On 16 December 2013, Meira made his professional debut with the latter club's B team, appearing in a 2–0 home win against S.C. Braga B in the Segunda Liga. The following 31 August he signed with AEL Limassol from Cyprus, showing resentment towards his former employer for treatment he received in a farewell message. In the following transfer window, he returned to Portugal and joined Atlético Clube de Portugal, going on to spend one and a half seasons in the second tier with the team.

Meira moved to Boavista F.C. on 2 June 2016 on a three-year contract. His first Primeira Liga appearance took place on 18 September, in a 1–2 home loss to C.D. Feirense.

After a year out of football, Meira competed in the Moldovan National Division with FC Zimbru Chișinău.
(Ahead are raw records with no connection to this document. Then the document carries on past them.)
(** The three ways the search can end, each with what it says about the
    sequence. *)
Lemma search_range_partition_eq_cases ranges value :
  sorted ranges ->
  (search value ranges = (SEARCH_RANGEREL_OUT_OF_RANGE, None)
   ∧ outside_span Datum cmp_func ranges value
   ∧ ¬ covered Datum cmp_func ranges value
   ∧ ¬ between_entries Datum cmp_func ranges value)
  ∨ (∃ i re,
       search value ranges = (SEARCH_RANGEREL_FOUND, Some (i, re))
       ∧ ranges !! i = Some re ∧ contains re value
       ∧ ¬ outside_span Datum cmp_func ranges value)
  ∨ (search value ranges = (SEARCH_RANGEREL_GAP, None)
     ∧ ¬ outside_span Datum cmp_func ranges value
     ∧ ¬ covered Datum cmp_func ranges value
     ∧ between_entries Datum cmp_func ranges value).
Proof.
  intros Hsorted. unfold search_range_partition_eq.
  destruct (head ranges) as [first_re|] eqn:Hhead.
  2: { left. apply head_None in Hhead as ->. split; [done|]. split; [by left|].
       split; [intros (re & Hin & _)|intros (re & _ & Hin & _)];
         by apply elem_of_nil in Hin. }
  destruct (last ranges) as [last_re|] eqn:Hlast.
  2: { apply last_None in Hlast. by subst. }
  pose proof (head_Some_elem_of _ _ Hhead) as Hfirst_in.
  pose proof (last_Some_elem_of _ _ Hlast) as Hlast_in.
  destruct (Z.ltb_spec (cmp_func value (min first_re)) 0) as [Hbelow|Hmin]; simpl.
  { left. pose proof (below_first _ _ _ Hsorted Hhead Hbelow) as Hall.
    split; [done|]. split; [right; left; eauto|].
    split.
    - intros (re & Hin & Hre & _). destruct (Hall re Hin). lia.
    - intros (re1 & _ & Hin & _ & Hre & _). destruct (Hall re1 Hin). lia. }
  destruct (Z.leb_spec 0 (cmp_func value (max last_re))) as [Habove|Hmax].
  { left. pose proof (above_last _ _ _ Hsorted Hlast Habove) as Hall.
    split; [done|]. split; [right; right; eauto|].
    split.
    - intros (re & Hin & _ & Hre). destruct (Hall re Hin). lia.
    - intros (_ & re2 & _ & Hin & _ & Hre). destruct (Hall re2 Hin). lia. }
  assert (¬ outside_span Datum cmp_func ranges value) as Hinside.
  { intros [->|[(re & Hre & Hlt)|(re & Hre & Hge)]];
      [done|rewrite Hhead in Hre|rewrite Hlast in Hre];
      injection Hre as <-; lia. }
  right.
  destruct (bsearch ranges value 0 (length ranges)) as [[i re]|] eqn:Hsearch.
  - left. exists i, re.
    apply (range_bsearch_found _ _ (length ranges)) in Hsearch as (Hi & Hre & _); [|lia].
    done.
  - right.
    assert (∀ i re, ranges !! i = Some re -> ¬ contains re value) as Hnone.
    { apply (range_bsearch_none ranges value (length ranges) Hsorted 0%nat
               (length ranges)); [lia|lia|intros; lia| |done].
      intros i re Hi Hlook. apply lookup_lt_Some in Hlook. lia. }
    split; [done|]. split; [done|]. split.
    + intros (re & [i Hi]%list_elem_of_lookup & Hre). by apply (Hnone i re).
    + exists first_re, last_re. split; [done|]. split; [done|].
      apply list_elem_of_lookup in Hfirst_in as [i Hi].
      apply list_elem_of_lookup in Hlast_in as [j Hj].
      pose proof (Hnone i first_re Hi) as Hfirst.
      pose proof (Hnone j last_re Hj) as Hlst.
      unfold range_contains in Hfirst, Hlst. lia.
Qed.

(** Claim C6.  For a comparison function that is a total preorder's, a
    sorted sequence of non-overlapping entries and any value, the range
    search answers [SEARCH_RANGEREL_FOUND] if and only if some entry's
    half-open interval contains the value (and then hands back such an
    entry with its position), [SEARCH_RANGEREL_GAP] if and only if the
    value lies between two entries and no entry covers it, and
    [SEARCH_RANGEREL_OUT_OF_RANGE] in every other case, which is when the
    sequence is empty or the value is below the first interval or at or
    above the last interval's upper bound. *)
Theorem search_range_partition_eq_spec ranges value :
  sorted ranges ->
  (fst (search value ranges) = SEARCH_RANGEREL_FOUND <->
   covered Datum cmp_func ranges value)
  ∧ (fst (search value ranges) = SEARCH_RANGEREL_GAP <->
     between_entries Datum cmp_func ranges value
     ∧ ¬ covered Datum cmp_func ranges value)
  ∧ (fst (search value ranges) = SEARCH_RANGEREL_OUT_OF_RANGE <->
     ¬ covered Datum cmp_func ranges value
     ∧ ¬ between_entries Datum cmp_func ranges value)
  ∧ (fst (search value ranges) = SEARCH_RANGEREL_OUT_OF_RANGE <->
     outside_span Datum cmp_func ranges value)
  ∧ (fst (search value ranges) = SEARCH_RANGEREL_FOUND <->
     ∃ i re, snd (search value ranges) = Some (i, re)
             ∧ ranges !! i = Some re ∧ contains re value).
Proof.
  intros Hsorted.
  destruct (search_range_partition_eq_cases ranges value Hsorted)
    as [(-> & Hout & Hncov & Hnbet)
       |[(i & re & -> & Hi & Hre & Hin)|(-> & Hin & Hncov & Hbet)]]; simpl.
  - repeat split; try done; try tauto.
    intros (? & ? & ? & _). discriminate.
  - assert (covered Datum cmp_func ranges value) as Hcov.
    { exists re. split; [|done]. apply list_elem_of_lookup. by exists i. }
    repeat split; try done; try tauto.
    intros _. by exists i, re.
  - repeat split; try done; try tauto.
    intros (? & ? & ? & _). discriminate.
Qed.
Ahead of the 2019–20 campaign, he joined SCM Gloria Buzău of Romania's Liga II, but was one of several players released by manager Ilie Stan at the halfway point.

Remaining in Eastern Europe, Meira signed with Lori FC for the rest of the Armenian Premier League season on 7 February 2020. On 25 January 2021, he agreed to a two-year deal at FC Petrocub Hîncești from Amora FC.

Meira joined Hyères FC of the French Championnat National 2 in January 2022.